Namun maksud rektorat memulai pemberlakuan KIK ini dibayangi berbagai kendala. Penyebaran formulir KIK dirasa mendadak dan minim sosialisasi. Imana Hardi misalnya, menganggap sosialisasi dari pihak universitas dan fakultas sangat kurang. “Mendadak sekali, tapi mau bagaimana lagi,” keluh Mahasiswa Jurusan Ilmu Politik dan Pemerintahan 2007 yang akrab disapa Bill itu. Kebingungan yang sama juga dirasakan oleh Benedicta Laksmi Indriasty, Mahasiswa Program Diploma Jurusan Bahasa Prancis 2008, yang mengaku masih belum mengetahui apa fungsi KIK kelak.

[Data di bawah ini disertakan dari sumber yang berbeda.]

Lemma parse_natural_to_uint (n : N) (rest : string) :
  delimited rest ->
  parse_natural (NilEmpty.string_of_uint (N.to_uint n) +:+ rest) = Some (n, rest).
Proof.
  intros Hrest. unfold parse_natural.
  rewrite parse_digits_string_of_uint by exact Hrest.
  assert (Hfrac : starts_fraction rest = false).
  { destruct rest; [reflexivity | apply Hrest]. }
  rewrite Hfrac.
  destruct (to_uint_head n) as [H0|[Hnil Hzero]].
  - rewrite H0. f_equal. f_equal.
    rewrite <- (DecimalN.Unsigned.of_to n), H0. reflexivity.
  - destruct (N.to_uint n) eqn:E; try contradiction;
      try (rewrite <- E, DecimalN.Unsigned.of_to; reflexivity).
    exfalso. eapply Hzero. reflexivity.
Qed.

Ltac each_char c :=
  destruct c as [[] [] [] [] [] [] [] []].

Lemma digit_not_minus c : is_digit c = true -> (c =? "-")%char = false.
Proof. each_char c; vm_compute; congruence. Qed.

Lemma string_of_uint_head (u : Decimal.uint) :
  u <> Decimal.Nil ->
  exists c s, NilEmpty.string_of_uint u = String c s /\ is_digit c = true.
Proof. destruct u; [congruence | ..]; intros _; eexists _, _; split; reflexivity. Qed.

Lemma to_uint_nonnil (n : N) : N.to_uint n <> Decimal.Nil.
Proof. destruct (to_uint_head n) as [H|[H _]]; [rewrite H; discriminate | exact H]. Qed.

Lemma parse_number_write (n : Z) (rest : string) :
  delimited rest ->
  parse_number (write_number n +:+ rest) = Some (VNum n, rest).
Proof.
  intros Hrest.
  assert (Hnat : forall k : N,
    parse_number (NilEmpty.string_of_uint (N.to_uint k) +:+ rest)
    = Some (VNum (Z.of_N k), rest)).
  { intros k. pose proof (parse_natural_to_uint k rest Hrest) as H.
    destruct (string_of_uint_head _ (to_uint_nonnil k)) as (c & s & E & Hc).
    rewrite E in *. simpl in *. rewrite (digit_not_minus c Hc), H. reflexivity. }
  destruct n as [|p|p].
  - apply (Hnat 0%N).
  - apply (Hnat (N.pos p)).
  - unfold write_number. simpl.
    change (Pos.to_uint p) with (N.to_uint (N.pos p)).
    rewrite (parse_natural_to_uint (N.pos p) rest Hrest). reflexivity.
Qed.

(** *** Strings *)

Lemma parse_chars_escape_char (c : ascii) (t : string) :
  parse_chars (escape_char c +:+ t)
  = match parse_chars t with
    | Some (u, r) => Some (String c u, r)
    | None => None
    end.
Proof. each_char c; reflexivity. Qed.

Lemma parse_chars_escape (s rest : string) :
  parse_chars (escape s +:+ String quote_char rest) = Some (s, rest).
Proof.
  induction s as [|c s IH]; [reflexivity|].
  simpl escape. rewrite append_assoc, parse_chars_escape_char, IH. reflexivity.
Qed.

(** *** Values *)

Lemma value_start_facts c :
  value_start c = true ->
  is_json_ws c = false /\ (c =? "]")%char = false /\ (c =? "}")%char = false.
Proof. each_char c; vm_compute; intros; repeat split; congruence. Qed.

Lemma write_value_head (v : value) :
  exists c s, write_value v = String c s /\ value_start c = true.
Proof.
  destruct v as [| |[]|n|s|l|ps|neg]; simpl; try (eexists _, _; split; reflexivity).
  destruct n as [|p|p]; unfold write_number;
    try (eexists _, _; split; reflexivity).
  destruct (string_of_uint_head _ (to_uint_nonnil (Z.to_N (Z.pos p)))) as (c & s & E & Hc).
  rewrite E. exists c, s. split; [reflexivity|].
  unfold value_start. now rewrite Hc.
Qed.

Lemma parse_value_number fuel c s :
  (is_digit c || (c =? "-")%char) = true ->
  parse_value (S fuel) (String c s) = parse_number (String c s).
Proof. each_char c; try discriminate; intros _; reflexivity. Qed.

Lemma write_number_head (n : Z) :
  exists c s, write_number n = String c s /\ (is_digit c || (c =? "-")%char) = true.
Proof.
  destruct n as [|p|p]; unfold write_number;
    try (eexists _, _; split; reflexivity).
  destruct (string_of_uint_head _ (to_uint_nonnil (Z.to_N (Z.pos p)))) as (c & s & E & Hc).
  rewrite E. exists c, s. split; [reflexivity|]. now rewrite Hc.
Qed.

Lemma weight_arr l : weight (VArr l) = S (weight_elements l).
Proof.
  unfold weight_elements. simpl. f_equal.
  induction l as [|x l IH]; simpl; auto.
Qed.

Lemma weight_obj ps : weight (VObj ps) = S (weight_members ps).
Proof.
  unfold weight_members. simpl. f_equal.
  induction ps as [|[k x] ps IH]; simpl; auto.
Qed.

Lemma write_arr l :
  write_value (VArr l) = "[" +:+ String.concat "," (List.map write_value l) +:+ "]".
Proof. reflexivity. Qed.
(** * CathReadings: a shallow embedding of cathReadings.js

    The first part follows the class [CathReadings]:
    - [Js]         exceptions and the values that reach the cache;
    - [JsString]   the string built-ins the class calls
                   (parseInt, padStart, slice, includes, toLowerCase, trim);
    - [JsDate]     the ECMAScript date algorithms behind [new Date(y, m, d)],
                   [getMonth], [getDate] and [getFullYear];
    - [DateCodec]  [formatDateForUrl] and [parseDateString];
    - [Dom]        elements, selectors and [querySelector];
    - [PageParser] [extractSeason], [extractLiturgicalRank], and the walk over
                   the verse blocks of a parsed document;
    - [FetchRacer] [fetchViaProxies] as a transition system over the callbacks
                   the event loop may run;
    - [Service]    [getReadings] with its two cache tiers, as a state-passing
                   function.
    The second part states and proves the properties.

    Strings are sequences of code units below 256 (the Latin-1 part of a
    JavaScript string). A date object is represented by its time value read
    in local time; what the platform supplies (the network, the HTML parser,
    [localStorage], [JSON]) enters as the fields of [PageParser.Host] and
    [Service.Env]. *)

From Stdlib Require Import ZArith Lia Bool List Ascii String.
From Stdlib Require Import DecimalString.
From stdpp Require Import gmap strings.
Import ListNotations.

Local Open Scope string_scope.
Local Open Scope Z_scope.

Set Warnings "-register-all".

(** ** Values and exceptions *)

Module Js.

(** A thrown exception: the [name] and [message] of an [Error] object. *)
Record JsError : Type := { errName : string; errMessage : string }.

(** [new Error(msg)]. *)
Definition Error (msg : string) : JsError :=
  {| errName := "Error"; errMessage := msg |}.

(** The values that reach the cache: what [JSON.parse] can return, and the
    object [parseReadings] builds. Numbers are restricted to integers. *)
Inductive JsValue : Type :=
| VNull
| VBool (b : bool)
| VNum (n : Z)
| VStr (s : string)
| VArr (items : list JsValue)
| VObj (fields : list (string * JsValue)).

(** The test of [if (v)]. *)
Definition truthy (v : JsValue) : bool :=
  match v with
  | VNull => false
  | VBool b => b
  | VNum n => negb (n =? 0)
  | VStr s => negb (String.eqb s "")
  | VArr _ | VObj _ => true
  end.

End Js.

(** ** String built-ins *)

Module JsString.

(** [\d] of a regular expression without the [u] flag: the ten ASCII digits. *)
Definition isDigit (c : ascii) : bool :=
  match c with
  | "0" | "1" | "2" | "3" | "4" | "5" | "6" | "7" | "8" | "9" => true
  | _ => false
  end%char.

Definition digitValue (c : ascii) : Z := Z.of_nat (nat_of_ascii c) - 48.

(** White space as [trim] and [parseInt] see it, for code units below 256:
    TAB, LF, VT, FF, CR, SPACE and NBSP. *)
Definition isWhiteSpace (c : ascii) : bool :=
  let n := nat_of_ascii c in
  ((9 <=? n)%nat && (n <=? 13)%nat) || (n =? 32)%nat || (n =? 160)%nat.

Fixpoint all (p : ascii -> bool) (s : string) : bool :=
  match s with
  | EmptyString => true
  | String c r => p c && all p r
  end.

(** [s.substring(start, end)] for non-negative integer arguments: both are
    clamped to the length and swapped when out of order. *)
Definition substring (start end_ : nat) (s : string) : string :=
  let len := String.length s in
  let a := Nat.min start len in
  let b := Nat.min end_ len in
  String.substring (Nat.min a b) (Nat.max a b - Nat.min a b) s.

Fixpoint dropWhile (p : ascii -> bool) (s : string) : string :=
  match s with
  | EmptyString => EmptyString
  | String c r => if p c then dropWhile p r else s
  end.

(** Value of the longest prefix of decimal digits, most significant first;
    [None] when the prefix is empty. *)
Fixpoint digitsPrefix (acc : option Z) (s : string) : option Z :=
  match s with
  | EmptyString => acc
  | String c r =>
      if isDigit c
      then digitsPrefix (Some (10 * default 0 acc + digitValue c)) r
      else acc
  end.

(** [parseInt(s, 10)]: leading white space is skipped, one sign is accepted,
    then the longest run of digits is read. [None] stands for [NaN]. *)
Definition parseInt (s : string) : option Z :=
  match dropWhile isWhiteSpace s with
  | String "-" r => Z.opp <$> digitsPrefix None r
  | String "+" r => digitsPrefix None r
  | r => digitsPrefix None r
  end.

(** [String(n)] for an integer [n]. *)
Definition ofInt (n : Z) : string := NilZero.string_of_int (Z.to_int n).

(** [n] characters taken from [pad] repeated as often as needed. *)
Fixpoint cycleTake (n : nat) (pad rest : string) : string :=
  match n with
  | O => EmptyString
  | S n' =>
      match rest with
      | String c r => String c (cycleTake n' pad r)
      | EmptyString =>
          match pad with
          | String c r => String c (cycleTake n' pad r)
          | EmptyString => EmptyString
          end
      end
  end.

(** [s.padStart(targetLength, padString)]. *)
Definition padStart (targetLength : nat) (padString s : string) : string :=
  let len := String.length s in
  if (targetLength <=? len)%nat then s
  else cycleTake (targetLength - len) padString padString ++ s.

(** [s.slice(start)]: a negative [start] counts from the end. *)
Definition slice (start : Z) (s : string) : string :=
  let len := Z.of_nat (String.length s) in
  let from := if start <? 0 then Z.max (len + start) 0 else Z.min start len in
  String.substring (Z.to_nat from) (Z.to_nat (len - from)) s.

(** [s.includes(sub)]: [sub] occurs in [s] at some position. *)
Fixpoint includes (s sub : string) : bool :=
  String.prefix sub s ||
  match s with
  | EmptyString => false
  | String _ r => includes r sub
  end.

(** [toLowerCase] on one code unit below 256: A-Z, and the Latin-1 capitals
    U+00C0..U+00DE except the multiplication sign U+00D7, move up by 32. *)
Definition lowerChar (c : ascii) : ascii :=
  let n := nat_of_ascii c in
  if ((65 <=? n)%nat && (n <=? 90)%nat)
     || ((192 <=? n)%nat && (n <=? 222)%nat && negb (n =? 215)%nat)
  then ascii_of_nat (n + 32) else c.

Fixpoint toLowerCase (s : string) : string :=
  match s with
  | EmptyString => EmptyString
  | String c r => String (lowerChar c) (toLowerCase r)
  end.

Fixpoint rev (acc s : string) : string :=
  match s with
  | EmptyString => acc
  | String c r => rev (String c acc) r
  end.

(** [s.trim()]. *)
Definition trim (s : string) : string :=
  rev "" (dropWhile isWhiteSpace (rev "" (dropWhile isWhiteSpace s))).

(** Truthiness of a string: only the empty string is falsy. *)
Definition truthy (s : string) : bool :=
  match s with EmptyString => false | _ => true end.

End JsString.

(** ** Date algorithms (ECMA-262, "Date Objects") *)

Module JsDate.

Definition msPerDay : Z := 86400000.

Definition Day (t : Z) : Z := t / msPerDay.

Definition DaysInYear (y : Z) : Z :=
  if negb (y mod 4 =? 0) then 365
  else if negb (y mod 100 =? 0) then 366
  else if negb (y mod 400 =? 0) then 365
  else 366.

Definition DayFromYear (y : Z) : Z :=
  365 * (y - 1970) + (y - 1969) / 4 - (y - 1901) / 100 + (y - 1601) / 400.

(** The largest [y] with [DayFromYear y <= d], searched upwards from a year
    that is not after it. *)
Fixpoint yearSearch (fuel : nat) (y d : Z) : Z :=
  match fuel with
  | O => y
  | S f => if DayFromYear (y + 1) <=? d then yearSearch f (y + 1) d else y
  end.

Definition YearFromDay (d : Z) : Z :=
  let lo := 1970 + (if 0 <=? d then d / 366 else d / 365) - 2 in
  yearSearch (Z.to_nat (Z.abs d / 100000 + 6)) lo d.

Definition YearFromTime (t : Z) : Z := YearFromDay (Day t).

Definition InLeapYear (t : Z) : Z :=
  if DaysInYear (YearFromTime t) =? 366 then 1 else 0.

Definition DayWithinYear (t : Z) : Z := Day t - DayFromYear (YearFromTime t).

(** Month number, 0 for January to 11 for December. *)
Definition MonthFromTime (t : Z) : Z :=
  let d := DayWithinYear t in
  let l := InLeapYear t in
  if d <? 31 then 0
  else if d <? 59 + l then 1
  else if d <? 90 + l then 2
  else if d <? 120 + l then 3
  else if d <? 151 + l then 4
  else if d <? 181 + l then 5
  else if d <? 212 + l then 6
  else if d <? 243 + l then 7
  else if d <? 273 + l then 8
  else if d <? 304 + l then 9
  else if d <? 334 + l then 10
  else 11.

(** Day of the month, 1 to 31. *)
Definition DateFromTime (t : Z) : Z :=
  let d := DayWithinYear t in
  let l := InLeapYear t in
  match MonthFromTime t with
  | 0 => d + 1
  | 1 => d - 30
  | 2 => d - 58 - l
  | 3 => d - 89 - l
  | 4 => d - 119 - l
  | 5 => d - 150 - l
  | 6 => d - 180 - l
  | 7 => d - 211 - l
  | 8 => d - 242 - l
  | 9 => d - 272 - l
  | 10 => d - 303 - l
  | _ => d - 333 - l
  end.

(** Days before the first of month [mn] (0..11) in a year of [len] days. *)
Definition monthStart (mn len : Z) : Z :=
  let l := if len =? 366 then 1 else 0 in
  match mn with
  | 0 => 0
  | 1 => 31
  | 2 => 59 + l
  | 3 => 90 + l
  | 4 => 120 + l
  | 5 => 151 + l
  | 6 => 181 + l
  | 7 => 212 + l
  | 8 => 243 + l
  | 9 => 273 + l
  | 10 => 304 + l
  | _ => 334 + l
  end.

(** [MakeDay]: months outside 0..11 carry into the year, and the day of the
    month is added as a plain offset, so it may run past the month's end. *)
Definition MakeDay (year month date : Z) : Z :=
  let ym := year + month / 12 in
  let mn := month mod 12 in
  DayFromYear ym + monthStart mn (DaysInYear ym) + date - 1.

Definition MakeTime (hour min sec ms : Z) : Z :=
  hour * 3600000 + min * 60000 + sec * 1000 + ms.

Definition MakeDate (day time : Z) : Z := day * msPerDay + time.

(** [TimeClip]: a time value beyond 8.64e15 ms becomes [NaN]. *)
Definition TimeClip (t : Z) : option Z :=
  if 8640000000000000 <? Z.abs t then None else Some t.

(** A date object: its time value read in local time, [None] for the
    invalid date whose time value is [NaN]. The offset between local time
    and UTC is not represented; the calendar getters below are the local
    ones, as the class uses them. *)
Definition t := option Z.
(** A named argument that uses the key [arg1] replaces the token written by
    slot: in [foo arg1=bar] the key [arg1] is bound to [bar]. *)
Lemma named_argument_replaces_slot :
  GoStrings.Fields "foo arg1=bar" = ["foo"; "arg1=bar"]
  /\ Spec.positionalAt (GoStrings.Fields "foo arg1=bar") 0 = Some "foo"
  /\ fst (parser.parseActionArgs "foo arg1=bar") !! "arg1" = Some "bar".
Proof. repeat split; vm_compute; reflexivity. Qed.

(** C3 (as stated, refuted): in [:key attachments] the first positional
    token is [attachments]; it is the second token, and it is stored under
    [arg2], [arg1] staying unbound. *)
Lemma first_positional_token_not_arg1 :
  GoStrings.Fields ":key attachments" = [":key"; "attachments"]
  /\ Spec.isPositional ":key" = false
  /\ Spec.isPositional "attachments" = true
  /\ fst (parser.parseActionArgs ":key attachments") !! "arg1" = None
  /\ fst (parser.parseActionArgs ":key attachments") !! "arg2" = Some "attachments".
Proof. repeat split; vm_compute; reflexivity. Qed.

End ActionArgFacts.

(** ** Function arguments *)

Section FunctionArgFacts.

Local Abbreviation quote := Spec.quote.

Lemma inCutset_quote c : inCutset c quote = Ascii.eqb c DQUOTE.
Proof. unfold Spec.quote. simpl. apply orb_false_r. Qed.

(** [trimLeftCut] removes the double quotes that a string starts with, all
    of them. *)
Lemma trimLeftCut_quotes s :
  HasPrefix (trimLeftCut s quote) quote = false
  /\ exists a, s = Spec.quotes a +:+ trimLeftCut s quote.
Proof.
  induction s as [|c s [IH1 [a IH2]]].
  - split; [reflexivity|]. by exists 0%nat.
  - cbn [trimLeftCut]. rewrite inCutset_quote.
    destruct (Ascii.eqb c DQUOTE) eqn:Hc.
    + split; [exact IH1|]. exists (S a).
      apply Ascii.eqb_eq in Hc as ->. simpl Spec.quotes. by rewrite sapp_cons, <- IH2.
    + split; [|by exists 0%nat]. unfold Spec.quote. simpl. by rewrite Hc.
Qed.

Lemma quotes_snoc n : Spec.quotes n +:+ quote = Spec.quotes (S n).
Proof. induction n as [|n IH]; [reflexivity|]. simpl. by rewrite sapp_cons, IH. Qed.

Lemma rev_quotes n : String.rev (Spec.quotes n) = Spec.quotes n.
Proof.
  induction n as [|n IH]; [reflexivity|].
  simpl Spec.quotes at 1. by rewrite rev_cons, IH, quotes_snoc.
Qed.
Lemma frame_above_trans dst m1 m2 m3 :
  frame_above dst m1 m2 → frame_above dst m2 m3 → frame_above dst m1 m3.
Proof.
  intros H12 H23 q Hq.
  destruct (H12 q Hq) as [E1|(N1 & D1 & P1)], (H23 q Hq) as [E2|(N2 & D2 & P2)].
  - left. congruence.
  - right. split_and!; [congruence|done|done].
  - right. split_and!; [done|congruence|done].
  - congruence.
Qed.

Lemma parent_app_key (dst key : path) : key ≠ [] → parent (dst ++ key) = dst ++ parent key.
Proof.
  intros Hne. unfold parent. rewrite length_app.
  assert (0 < length key)%nat by (destruct key; [done|simpl; lia]).
  rewrite take_app_ge by lia. f_equal. f_equal. lia.
Qed.

Lemma prefix_of_app_not (dst r q : path) :
  q `prefix_of` dst ++ r → ¬ dst `prefix_of` q → q `prefix_of` dst.
Proof.
  intros Hq Hn. destruct (prefix_weak_total q dst (dst ++ r)) as [H|H]; [done| |done|done].
  by apply prefix_app_r.
Qed.

Lemma copy_object_frame dst m o : frame_above dst m (copy_object dst m o).
Proof.
  unfold copy_object. destruct o as [key c]. simpl.
  destruct key as [|seg key]; [apply frame_above_refl|].
  set (k := seg :: key).
  destruct (mkdir_parents [] (parent (dst ++ k)) m) as [m'|e] eqn:H; [|apply frame_above_refl].
  assert (frame_above dst m m') as Hm.
  { intros q Hq. destruct (mkdir_parents_Val _ _ _ _ H q) as [E|(N & D & P)]; [by left|right].
    split_and!; [done|done|]. simpl in P. rewrite parent_app_key in P by done.
    by eapply prefix_of_app_not. }
  destruct (m' !! (dst ++ k)) as [[|c0]|] eqn:E; [done| |].
  - eapply frame_above_trans; [exact Hm|]. intros q Hq. left.
    apply lookup_insert_ne. intros <-. apply Hq. by apply prefix_app_r.
  - eapply frame_above_trans; [exact Hm|]. intros q Hq. left.
    apply lookup_insert_ne. intros <-. apply Hq. by apply prefix_app_r.
Qed.
(** * Ring: a capacity-bounded, double-ended buffer over [std::deque]

  Shallow embedding of [src/ring.h] (the variant with blocking pops) and of
  [src/include/ring.h] (the variant without them).  The two files have the
  same text for every member function except [resize]; the blocking pops
  exist in [src/ring.h] only.

  Modelling choices.
  - A [std::deque<T>] is the list of its elements, front first.
  - [Ring] derives from the deque and adds the field [_capacity]; a ring is
    the record of both.  [_capacity] is a [size_t]; the code only assigns
    and compares it (no arithmetic), so it is a [nat] here.
  - Every member function runs under the ring's mutex, so a call is one
    atomic state transformer.  [_cv.notify_one()] changes no data.
  - [swap] and [operator=] take a second ring by reference and compare the
    two addresses; rings therefore live in a store indexed by address.
  - An iterator range is what the deque reads from it together with what
    [std::distance] counts afterwards; the two agree for forward iterators
    and need not for single-pass ones.
  - A blocking pop releases the mutex while it waits; what the other threads
    do meanwhile is an input of the model (a list of wake-ups). *)

From stdpp Require Import base decidable option list gmap.
(** C5, as the code has it: no latitude is singled out.  Whenever
    the sampler returns an offset and [math.sin], [math.cos] are
    defined at their arguments, the quotient by
    [111320 * cos(radians(latitude))] is taken and the coordinate is
    returned. *)
Theorem pole_not_detected (SP : SciPy F)
    (longitude latitude epsilon : F) (w : World F) (r theta s c cl : F) :
  fst (generate_isotropic_laplace_noise_offset epsilon w) = inr (r, theta) ->
  math_sin theta = Some s ->
  math_cos theta = Some c ->
  math_cos (math_radians latitude) = Some cl ->
  fst (add_privacy_noise_to_geographic_coordinate longitude latitude epsilon w)
  = inr (fadd longitude (fdiv (fmul r c) (fmul (of_int 111320) cl)),
         fadd latitude (fdiv (fmul r s) (of_int 111320))).
Proof.
  intros Hrun Hs Hc Hcl.
  rewrite add_noise_run, Hrun. cbn [fst].
  unfold perturb. rewrite Hs, Hc, Hcl. reflexivity.
Qed.

(** The only exceptions of a run: ZeroDivisionError from the sampler,
    ValueError from [math.sin] and [math.cos].  None of the three
    error classes of the specification is ever raised. *)
Lemma sampler_raises_only (SP : SciPy F) (epsilon : F) (w : World F)
    (e : exn) :
  fst (sample_offset epsilon w) = inl e ->
  e = ZeroDivisionError /\ feq0 epsilon = true.
Proof.
  unfold sample_offset. rewrite sampler_run. cbn [fst].
  destruct (feq0 epsilon); [| discriminate].
  intros H. injection H as <-. split; reflexivity.
Qed.

Lemma add_noise_raises_only (SP : SciPy F)
    (longitude latitude epsilon : F) (w : World F) (e : exn) :
  fst (add_privacy_noise_to_geographic_coordinate longitude latitude epsilon w)
  = inl e ->
  e = ZeroDivisionError \/ e = ValueError.
Proof.
  rewrite add_noise_run. cbn [fst]. rewrite sampler_run. cbn [fst].
  destruct (feq0 epsilon).
  - intros H. injection H as <-. left. reflexivity.
  - unfold perturb.
    destruct (math_sin (drawn_angle w));
      [| intros H; injection H as <-; right; reflexivity].
    destruct (math_cos (drawn_angle w));
      [| intros H; injection H as <-; right; reflexivity].
    destruct (math_cos (math_radians latitude)); [discriminate |].
    intros H; injection H as <-; right; reflexivity.
Qed.

(** C6, as the code has it: the imaginary part of the Lambert W
    evaluation is dropped.  Two evaluations with the same real parts
    give the same run of the sampler, and no run ends in
    NumericInversionFailure. *)
Theorem imaginary_part_ignored (SP1 SP2 : SciPy F)
    (epsilon : F) (w : World F) :
  (forall (z : F) (k : Z) (tol : F),
      fst (@lambertw F SP1 z k tol) = fst (@lambertw F SP2 z k tol)) ->
  @generate_isotropic_laplace_noise_offset F FL SP1 RS epsilon w
  = @generate_isotropic_laplace_noise_offset F FL SP2 RS epsilon w
  /\ fst (@generate_isotropic_laplace_noise_offset F FL SP1 RS epsilon w)
     <> inl NumericInversionFailure.
Proof.
  intros Hre. rewrite !sampler_run. unfold radius_of. rewrite Hre.
  split; [reflexivity |]. cbn [fst].
  destruct (feq0 epsilon); discriminate.
Qed.

(** C7: the perturbation is a function of the coordinate and of the
    offset.  Two calls in which the sampler returned the same offset
    return the same coordinate, which is [perturb] of the coordinate
    and the offset, and a call leaves the generators as the sampler
    left them. *)
Theorem perturb_deterministic (SP : SciPy F)
    (longitude latitude epsilon1 epsilon2 : F) (w1 w2 : World F)
    (offset : F * F) :
  fst (sample_offset epsilon1 w1) = inr offset ->
  fst (sample_offset epsilon2 w2) = inr offset ->
  fst (add_privacy_noise_to_geographic_coordinate
         longitude latitude epsilon1 w1)
  = fst (add_privacy_noise_to_geographic_coordinate
           longitude latitude epsilon2 w2)
  /\ fst (add_privacy_noise_to_geographic_coordinate
            longitude latitude epsilon1 w1)
     = perturb (longitude, latitude) offset
  /\ snd (add_privacy_noise_to_geographic_coordinate
            longitude latitude epsilon1 w1)
     = snd (sample_offset epsilon1 w1).
Proof.
  unfold sample_offset. intros H1 H2.
  rewrite !add_noise_run. cbn [fst snd]. rewrite H1, H2.
  repeat split.
Qed.
End Errors.

(** * The batch *)

Section BatchFacts.
Context {F : Type} {FL : PyFloat F} {FT : FloatText F}.
Context {SP : SciPy F} {RS : RandomSource F}.

Lemma loop_step (c : F * F) (rest : list (F * F)) (epsilon : F)
    (acc : list (F * F)) (w : World F) :
  perturb_loop (c :: rest) epsilon acc w =
  match add_privacy_noise_to_geographic_coordinate
          (fst c) (snd c) epsilon w with
  | (inl e, w') => (inl e, w')
  | (inr p, w') => perturb_loop rest epsilon (acc ++ [p]) w'
  end.
Proof. destruct c as [lon lat]. reflexivity. Qed.

Lemma loop_result (coordinates : list (F * F)) (epsilon : F) :
  forall (acc ps : list (F * F)) (w w' : World F),
    perturb_loop coordinates epsilon acc w = (inr ps, w') ->
    exists qs : list (F * F),
      ps = acc ++ qs
      /\ length qs = length coordinates
      /\ forall i : nat,
          i < length coordinates ->
          fst (add_privacy_noise_to_geographic_coordinate
                 (fst (nth i coordinates origin))
                 (snd (nth i coordinates origin))
                 epsilon (world_at coordinates epsilon w i))
          = inr (nth i qs origin).
Proof.
  induction coordinates as [| c rest IH]; intros acc ps w w' Hrun.
  - cbn in Hrun. injection Hrun as Hps _. exists []. subst ps.
    rewrite app_nil_r. repeat split. intros i Hi. inversion Hi.
  - rewrite loop_step in Hrun.
    destruct (add_privacy_noise_to_geographic_coordinate
                (fst c) (snd c) epsilon w) as [[e | p] w1] eqn:Hc;
      [discriminate |].
    destruct (IH _ _ _ _ Hrun) as (qs & Hps & Hlen & Hnth).
    exists (p :: qs). rewrite <- app_assoc in Hps. cbn [app] in Hps.
    split; [exact Hps | split; [cbn [length]; lia |]].
    intros [| j] Hj.
    + cbn [nth world_at]. rewrite Hc. reflexivity.
    + cbn [nth world_at]. rewrite Hc. cbn [snd].
      apply Hnth. cbn [length] in Hj. lia.
Qed.

Lemma rows_length (original perturbed : list (F * F)) :
  length perturbed = length original ->
  length (write_geographic_coordinates_with_original original perturbed)
  = S (length original).
Proof.
  intros Hlen. unfold write_geographic_coordinates_with_original.
  cbn [length]. rewrite length_map, length_combine, Hlen.
  rewrite Nat.min_id. reflexivity.
Qed.

Lemma rows_nth (original perturbed : list (F * F)) (i : nat) :
  length perturbed = length original ->
  i < length original ->
  nth (S i) (write_geographic_coordinates_with_original original perturbed)
      EmptyString
  = original_row (nth i original origin) (nth i perturbed origin).
Proof.
  intros Hlen Hi. unfold write_geographic_coordinates_with_original.
  cbn [nth].
  set (row := fun op : (F * F) * (F * F) => original_row (fst op) (snd op)).
  rewrite nth_indep with (d' := row (origin, origin))
    by (rewrite length_map, length_combine, Hlen, Nat.min_id; exact Hi).
  rewrite (map_nth row (combine original perturbed) (origin, origin) i).
  rewrite combine_nth by (symmetry; exact Hlen). reflexivity.
Qed.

Bukan hanya mahasiswa, pegawai pelaksana kebijakan pun merasakan sosialisasi dari gedung pusat kurang optimal. “Belum tahu,” jawab Sutrisman, petugas keamanan parkir FISIPOL, saat ditanya tentang batas akhir pengembalian formulir. Kekhawatiran akan dampak KIK pun muncul. “Saya bukannya tidak setuju, tapi keberatan,” kata Suradi, petugas keamanan parkir FIB. “Sedih juga kalau membayangkan loper koran dan tukang pos harus bayar saat masuk UGM karena tak punya KIK,” tutur laki-laki yang sudah seperempat abad bekerja di UGM itu.[Azhar]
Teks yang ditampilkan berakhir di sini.